The standard narrative of malaria's origins places the pivot point in Africa, where Anopheles gambiae and related species developed a preference for human blood between 500,000 and 60,000 years ago — roughly coinciding with the expansion of anatomically modern humans. The story is that mosquitoes switched from generalist feeding to human specialization as human populations grew dense enough to become reliable food sources. Urbanization, agriculture, standing water: the usual suspects.
A genetic study of 38 mosquitoes across 11 species in the Anopheles leucosphyrus group, published in Scientific Reports (February 2026), pushes the timeline back by more than a million years. DNA sequencing and molecular clock analysis places the shift to human feeding in Southeast Asian mosquitoes between 2.9 and 1.6 million years ago — overlapping precisely with the arrival of Homo erectus in the region around 1.8 million years ago. These mosquitoes began targeting hominins before modern humans existed, before agriculture, before cities, before any of the environmental modifications typically credited with driving the transition.
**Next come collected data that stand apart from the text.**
Definition reply_overflow : string := "pack manifest reply byte total overflows u64".
Definition pack_reply_parts (pack : PackDescriptor) : list N :=
  [lenN (pd_id pack); lenN (pd_pack_key pack); lenN (pd_index_key pack);
   match pd_etag pack with Some etag => lenN etag | None => 0 end; 32].
Fixpoint reply_packs (packs : list PackDescriptor) (total : N) : Res N :=
  match packs with
  | [] => Ok total
  | pack :: packs =>
      let? total := byte_total reply_overflow total (pack_reply_parts pack) in
      reply_packs packs total
  end.
Fixpoint reply_loose (loose : list bytes) (total : N) : Res N :=
  match loose with
  | [] => Ok total
  | key :: loose =>
      let? total := byte_total reply_overflow total [lenN key] in
      reply_loose loose total
  end.
Definition reply_bytes (m : PackManifest) : Res N :=
  let? total := byte_total reply_overflow 16 [lenN (mf_generation m)] in
  let? total := reply_packs (mf_packs m) total in
  reply_loose (mf_loose m) total.

(** ** Range requests *)

(** [ByteRange], [RangeRequestKind], [RangePayload] and [RangeRequest]. *)
Record ByteRange : Type := mkRange { br_key : bytes; br_offset : N; br_length : N }.
Inductive RangeRequestKind : Type :=
| KManifest
| KReadRanges (ranges : list ByteRange).
Inductive RangePayload : Type :=
| PayManifest (manifest : PackManifest)
| PayRanges (ranges : list bytes)
| PayRangeError.
Record RangeRequest : Type := mkRangeRequest {
  rg_id : N;
  rg_kind : RangeRequestKind;
  rg_deadline : N;
  rg_max_reply_bytes : N
}.

(** The trait [RangeTransport], with the provided [read_ranges_window]. *)
Record RangeTransport (T : Type) : Type := mkTransport {
  rt_manifest : DM T PackManifest;
  rt_read_ranges : list ByteRange -> DM T (list bytes);
  rt_read_ranges_window : list (list ByteRange) -> DM T (list (list bytes));
  rt_fail_all : Error -> T -> T
}.
Arguments mkTransport {T}.
Arguments rt_manifest {T}.
Arguments rt_read_ranges {T}.
Arguments rt_read_ranges_window {T}.
Arguments rt_fail_all {T}.

Fixpoint default_read_ranges_window {T} (read_ranges : list ByteRange -> DM T (list bytes))
  (batches : list (list ByteRange)) : DM T (list (list bytes)) :=
  match batches with
  | [] => sret []
  | ranges :: batches =>
      let! reply := read_ranges ranges in
      let! replies := default_read_ranges_window read_ranges batches in
      sret (reply :: replies)
  end.

(** ** [CallbackRangeTransport] *)

Section Callback.
Context {C : Type} `{Env, !Peers RangePayload RangeRequest}.
Abbreviation RangeRv := (Rv RangePayload RangeRequest).
Abbreviation CW := (RangeRv * C)%type.

(** [RangePendingTable]: the table of [Rendezvous.v] over range payloads. *)
Definition range_table_insert : N -> nat -> RangeRv -> RangeRv := table_insert.
Definition range_table_reply : N -> RangePayload -> RangeRv -> bool * RangeRv := table_reply.
Definition range_table_reply_error : N -> Error -> RangeRv -> bool * RangeRv := table_reply_error.
Definition range_table_cancel : N -> RangeRv -> bool * RangeRv := table_cancel.
Definition range_table_fail_all : Error -> RangeRv -> RangeRv := table_drain.

Definition range_config (request_timeout : N) : RvConfig :=
  mkRvConfig range_provider_down range_provider_timeout request_timeout.

(** The reply ceiling computed by [begin]. *)
Fixpoint range_bytes (ranges : list ByteRange) (total : N) : Res N :=
  match ranges with
  | [] => Ok total
  | range :: ranges =>
      let? total := byte_total "range reply byte total overflows u64" total [br_length range] in
      range_bytes ranges total
  end.
Definition max_reply_bytes (kind : RangeRequestKind) (b : Budget) : Res N :=
  match kind with
  | KManifest => Ok (ssub64 (max_provider_bytes (limits b)) (provider_bytes b))
  | KReadRanges ranges => range_bytes ranges 0
  end.

(** [begin]: the ceiling is a pure function of the arguments, so it is taken
    before the clock is read. *)
Definition begin_range (others : list N) (timeout : N) (kind : RangeRequestKind) : DM CW Ticket :=
  let! ceiling := (fun '(b, w) => (max_reply_bytes kind b, (b, w))) in
  begin others (range_config timeout) (fun id deadline _ => mkRangeRequest id kind deadline ceiling).

(** [wait]. *)
Definition wait_range (others : list N) (timeout : N) (t : Ticket) : DM CW RangePayload :=
  wait_loop others (range_config timeout) false (wait_fuel (range_config timeout)) t.
Lemma read_ops_spec ops w rs w' :
  read_ops db ops w = (rs, w') -> I w.2 ->
  Forall2 (fun op r => outcome (fun e => F (code e)) (read_answer c op) r) ops rs /\ I w'.2.
Proof.
  revert w rs. induction ops as [|op ops IH]; intros w rs E Hw; simpl in E.
  - simplify_eq. split; [constructor|done].
  - destruct (read_op db op w) as [r w1] eqn:E1. destruct (read_ops db ops w1) as [rs1 w2] eqn:E2.
    simplify_eq. destruct (hoare_run _ _ _ _ _ _ _ (read_op_spec op) Hw E1) as [Hr Hw1].
    destruct (IH _ _ E2 Hw1) as [Hrs Hw2]. split; [by constructor|done].
Qed.

End Runs.

Section NewComposition.
Context `{Env} {T : Type} (I : T -> Prop) (F : ErrorCode -> Prop).
Hypothesis F_plain : forall c, plain_failure c -> F c.

Lemma LayeredOdb_new_Ok layers cache (l : LayeredOdb T) s :
  LayeredOdb_new layers cache = Ok (l, s) ->
  lay_layers l = layers /\ lay_cache l = cache /\
  (forall db, db ∈ layers -> hash_kind db = lay_hash l) /\
  (forall i o, cache = Some (i, o) -> (i < length layers)%nat /\ CacheLayer_new o = Ok s).
Proof.
  unfold LayeredOdb_new. destruct layers as [|first layers]; [done|].
  destruct (existsb _ _) eqn:Ex; [done|].
  assert (forall db, db ∈ first :: layers -> hash_kind db = hash_kind first) as Hh.
  { intros db Hin. destruct (decide (hash_kind db = hash_kind first)) as [|Hne]; [done|].
    assert (existsb (fun layer => negb (bool_decide (hash_kind layer = hash_kind first)))
              (first :: layers) = true) as Ht; [|congruence].
    apply existsb_exists. exists db. rewrite bool_decide_eq_false_2 by done.
    split; [by apply list_elem_of_In|done]. }
  destruct cache as [[i o]|].
  - destruct (i <? length (first :: layers))%nat eqn:Hi; [|done]. apply Nat.ltb_lt in Hi.
    destruct (CacheLayer_new o) as [s'|] eqn:Es; cbn [rbind]; [|done]. intros [= <- <-]. naive_solver.
  - intros [= <- <-]. naive_solver.
Qed.
(** [PeelTarget] and [Snapshot]. *)
Inductive PeelTarget : Type :=
| PeelCommit
| PeelTree
| PeelBlob.

Record Snapshot : Type := mkSnapshot {
  commit_oid : Oid;
  snap_tree_oid : Oid
}.

(** [missing], [tag_hop_error] and [wrong_peel_target]. *)
Definition missing (oid : Oid) : Error :=
  Error_new MissingObject ("object " ++ oid_str oid ++ " is missing from the object store").
Definition tag_hop_error : Error :=
  Error_new MalformedObject "annotated tag chain exceeds 16 hops".
Definition wrong_peel_target (t : PeelTarget) : Error :=
  match t with
  | PeelCommit => Error_new NotACommit "object cannot be peeled to a commit"
  | PeelTree => Error_new NotATree "object cannot be peeled to a tree"
  | PeelBlob => Error_new NotABlob "object cannot be peeled to a blob"
  end.

Section Peeling.
Context `{Env, GixObject} {T : Type} (db : ObjectDb T).

(** [ensure_compatible]. *)
Definition ensure_compatible (oid : Oid) (operation : string) : Res unit :=
  if bool_decide (hash_kind db = Sha256) then
    Err (Error_new UnsupportedHash "SHA-256 query execution not yet supported")
  else if negb (bool_decide (oid_kind oid = hash_kind db)) then
    Err (Error_new InvalidOid (operation ++ " object ID algorithm does not match the object store"))
  else Ok tt.
Lemma slot_after_Some e rs : foldl slot_after (Some e) rs = Some e.
Proof. induction rs as [|[] rs IH]; simpl; done. Qed.

(** Engine walks see the store unchanged. Whatever objects a walk reads
    through a new adapter, in whatever order and repetition, each read gives
    the stored object (without its parents at a shallow root) or fails as the
    store can or because the object is missing; the payload cache changes
    nothing; and the error reported for the walk is the first one it met. *)
Theorem gix_find_transparent oids b t rs b' s' t' code0 msg :
  I t -> gix_reads oids (b, (GixFind_new, t)) = (rs, (b', (s', t'))) ->
  Forall2 read_ok oids rs /\
  (forall pre e post, rs = pre ++ Err e :: post -> Forall (fun r => exists p, r = Ok p) pre ->
     fst (take_error_or code0 msg s') = e).
Proof.
  intros Ht E. assert (gix_inv (GixFind_new, t)) as Hinv.
  { split; [done|]. exists []. split; [by apply Cache.new_refines|]. split; [done|]. set_solver. }
  destruct (gix_reads_spec _ _ _ _ _ _ _ _ E Hinv) as [Hrs Hs]. split; [done|].
  intros pre e post -> Hpre. unfold take_error_or. simpl.
  assert (first_error s' = Some e) as ->; [|done]. rewrite Hs, foldl_app. simpl.
  assert (foldl slot_after None pre = None) as Hnone.
  { clear - Hpre. induction Hpre as [|r pre [p ->] _ IH]; simpl; done. }
  rewrite Hnone. apply slot_after_Some.
Qed.

End AdapterSpec.

(* ------------------------------------------------------------------ *)
(** ** Witnesses *)

(** A merge of two lines over one root. *)
Definition merge_store : StaticOdb := mkStatic Sha1
  {[ sample_id x01 := (Commit, sample_commit (sample_id x09) []);
     sample_id x02 := (Commit, sample_commit (sample_id x09) [sample_id x01]);
     sample_id x03 := (Commit, sample_commit (sample_id x09) [sample_id x01]);
     sample_id x04 := (Commit, sample_commit (sample_id x09) [sample_id x02; sample_id x03]) ]}.
Definition merge_db : ObjectDb unit := @static_db quiet unit merge_store.
Definition merge_ids : list Oid := [sample_id x01; sample_id x02; sample_id x03; sample_id x04].

Lemma is_ancestor_decides_witness :
  @reaches simple_gix (static_contents merge_store) (is_shallow merge_db) (sample_id x04) (sample_id x01).
Proof.
  apply (@is_ancestor_decides quiet simple_gix unit merge_db (static_contents merge_store)
           (fun _ => True) plain_failure _ plain_stop merge_ids 8 (sample_id x01) (sample_id x04)
           fresh_world (Ok true)
           (snd (@is_ancestor quiet simple_gix unit merge_db 8 (sample_id x01) (sample_id x04) fresh_world))).
  - unfold merge_ids. repeat constructor; set_solver.
  - intros x p Hx. unfold static_contents, merge_store in Hx. simpl in Hx.
    unfold merge_ids. rewrite !lookup_insert_Some, lookup_singleton_Some in Hx. set_solver.
  - vm_compute. lia.
  - done.
  - vm_compute. reflexivity.
  - reflexivity.
Defined.
(* ===== verification/Refs.v ===== *)
(** * References ([refs.rs])

    Full-name validation, symbolic resolution, the compact base-215 packing of
    continuation names, reference cursors and the listing of the local store.
    [gix_ref]'s name validation and file store, and [bstr]'s debug formatting,
    are parameters. *)

From Stdlib Require Import NArith Lia Strings.Byte Strings.String.
From stdpp Require Import prelude gmap strings list pretty relations sorting.
From S2P Require Import Prelude Errors Objects Budget Odb Cursor Decode Snapshot.

Open Scope N_scope.

Definition MAX_SYMBOLIC_REF_HOPS : nat := 16%nat.
Definition MAX_REF_NAME_BYTES : nat := N.to_nat 4096.
Definition COMPACT_CURSOR_GENERATION : bytes := [x01].
Definition COMPACT_REF_BLOCK_SYMBOLS : nat := 32%nat.
Definition COMPACT_REF_BLOCK_BYTES : nat := 31%nat.
Definition REF_NAME_ALPHABET_LEN : N := 215.

(** [RefTarget], [RefQuery], [RefWarning] and [RefPage]. *)
Inductive RefTarget : Type :=
| Direct (oid : Oid) (peeled : option Oid)
| Symbolic (name : bytes).

Record RefQuery : Type := mkRefQuery {
  rq_prefix : option bytes;
  rq_limit : nat;
  rq_cursor : option bytes
}.

Record RefWarning : Type := mkRefWarning { rw_name : bytes; rw_message : string }.

Record RefPage : Type := mkRefPage {
  rp_refs : list (bytes * RefTarget);
  rp_next_cursor : option bytes;
  rp_truncated : bool;
  rp_warnings : list RefWarning
}.

(** [is_forbidden_ref_byte]. *)
Definition is_forbidden_ref_byte (b : byte) : bool :=
  match b with
  | x2a | x3a | x3f | x5b | x5c | x5e | x7e => true
  | _ => false
  end.

(** [ref_name_alphabet_rank]. *)
Definition forbidden_bytes : bytes := [x2a; x3a; x3f; x5b; x5c; x5e; x7e].
Definition ref_name_alphabet_rank (b : byte) : option N :=
  let n := byteN b in
  if 128 <=? n then Some (87 + (n - 128))
  else if negb ((33 <=? n) && (n <=? 126)) || is_forbidden_ref_byte b then None
  else
    let skipped := lenN (filter (fun f => byteN f < n) forbidden_bytes) in
    Some (n - 33 - skipped).

(** [ref_name_alphabet_byte]: the search loop over [0x21..=0x7e]. *)
Fixpoint alphabet_search (candidates : list N) (seen rank : N) : option byte :=
  match candidates with
  | [] => None
  | n :: candidates =>
      let b := Nbyte n in
      if is_forbidden_ref_byte b then alphabet_search candidates seen rank
      else if seen =? rank then Some b
      else alphabet_search candidates (seen + 1) rank
  end.
Definition ref_name_alphabet_byte (rank : N) : option byte :=
  if 87 <=? rank then if rank <=? 214 then Some (Nbyte (128 + (rank - 87))) else None
  else alphabet_search ((fun i => N.of_nat i) <$> seq 33 94) 0 rank.
(* ===== verification/Tree.v ===== *)
(** * Tree resolution, traversal and pagination ([tree.rs])

    Path validation, path resolution, the iterative tree walk with its type
    and pathspec filters, and the paged listing with its cursor. The reference
    definition of the walk is the recursive pre-order [visits]. *)

From Stdlib Require Import NArith Lia Strings.Byte Strings.String.
From stdpp Require Import prelude gmap strings list pretty sorting.
From S2P Require Import Prelude Errors Objects Budget Odb Cursor Decode Snapshot Pathspec.

Open Scope N_scope.

(** [TreeItemKind] and [TypeFilter]. *)
Inductive TreeItemKind : Type :=
| KBlob
| KTree
| KSymlink
| KGitlink.

#[export] Instance TreeItemKind_eq_decision : EqDecision TreeItemKind.
Proof. solve_decision. Defined.

Definition TypeFilter : Type := N.
Definition TypeFilter_BLOB : TypeFilter := 1.
Definition TypeFilter_TREE : TypeFilter := 2.
Definition TypeFilter_SYMLINK : TypeFilter := 4.
Definition TypeFilter_GITLINK : TypeFilter := 8.
Definition TypeFilter_ALL : TypeFilter := 15.
Definition filter_contains (f : TypeFilter) (kind : TreeItemKind) : bool :=
  let flag := match kind with
              | KBlob => TypeFilter_BLOB
              | KTree => TypeFilter_TREE
              | KSymlink => TypeFilter_SYMLINK
              | KGitlink => TypeFilter_GITLINK
              end in
  negb (N.land f flag =? 0).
The mechanism was not environmental modification. Homo erectus didn't create standing water or clear forests. What they did was show up — in sufficient numbers, with sufficient predictability, as a large, warm-blooded, relatively hairless primate in a landscape of smaller, harder-to-feed-on primates. The mosquitoes tracked the resource, not the habitat change. The prey was the perturbation.
This reframes the coevolutionary relationship. In the African narrative, humans shaped the mosquito's environment and the mosquito adapted to the shaped environment. In the Southeast Asian narrative, the human body itself — its size, temperature, chemical signature — was the adaptation target. The mosquitoes didn't adapt to what humans built. They adapted to what humans were.
The implication for malaria's deep history is significant. If mosquito-hominin coevolution began 1.8 million years ago in Southeast Asia, then the selective pressure of blood-borne parasites has been shaping hominin immune systems for far longer than the African-origin timeline suggests. Malaria may not be a disease of civilization. It may be a disease of being a large, predictable, relatively defenseless primate — a condition that Homo erectus satisfied long before Homo sapiens refined it.
The general pattern: the resource doesn't choose its parasites. The parasite chooses the resource that most reliably provides what it needs. The adaptation runs from consumer to consumed — but the consumed, by existing in sufficient density, recruits its own exploitation. Arrival is enough. Homo erectus didn't need to do anything to attract mosquitoes. They just needed to be there.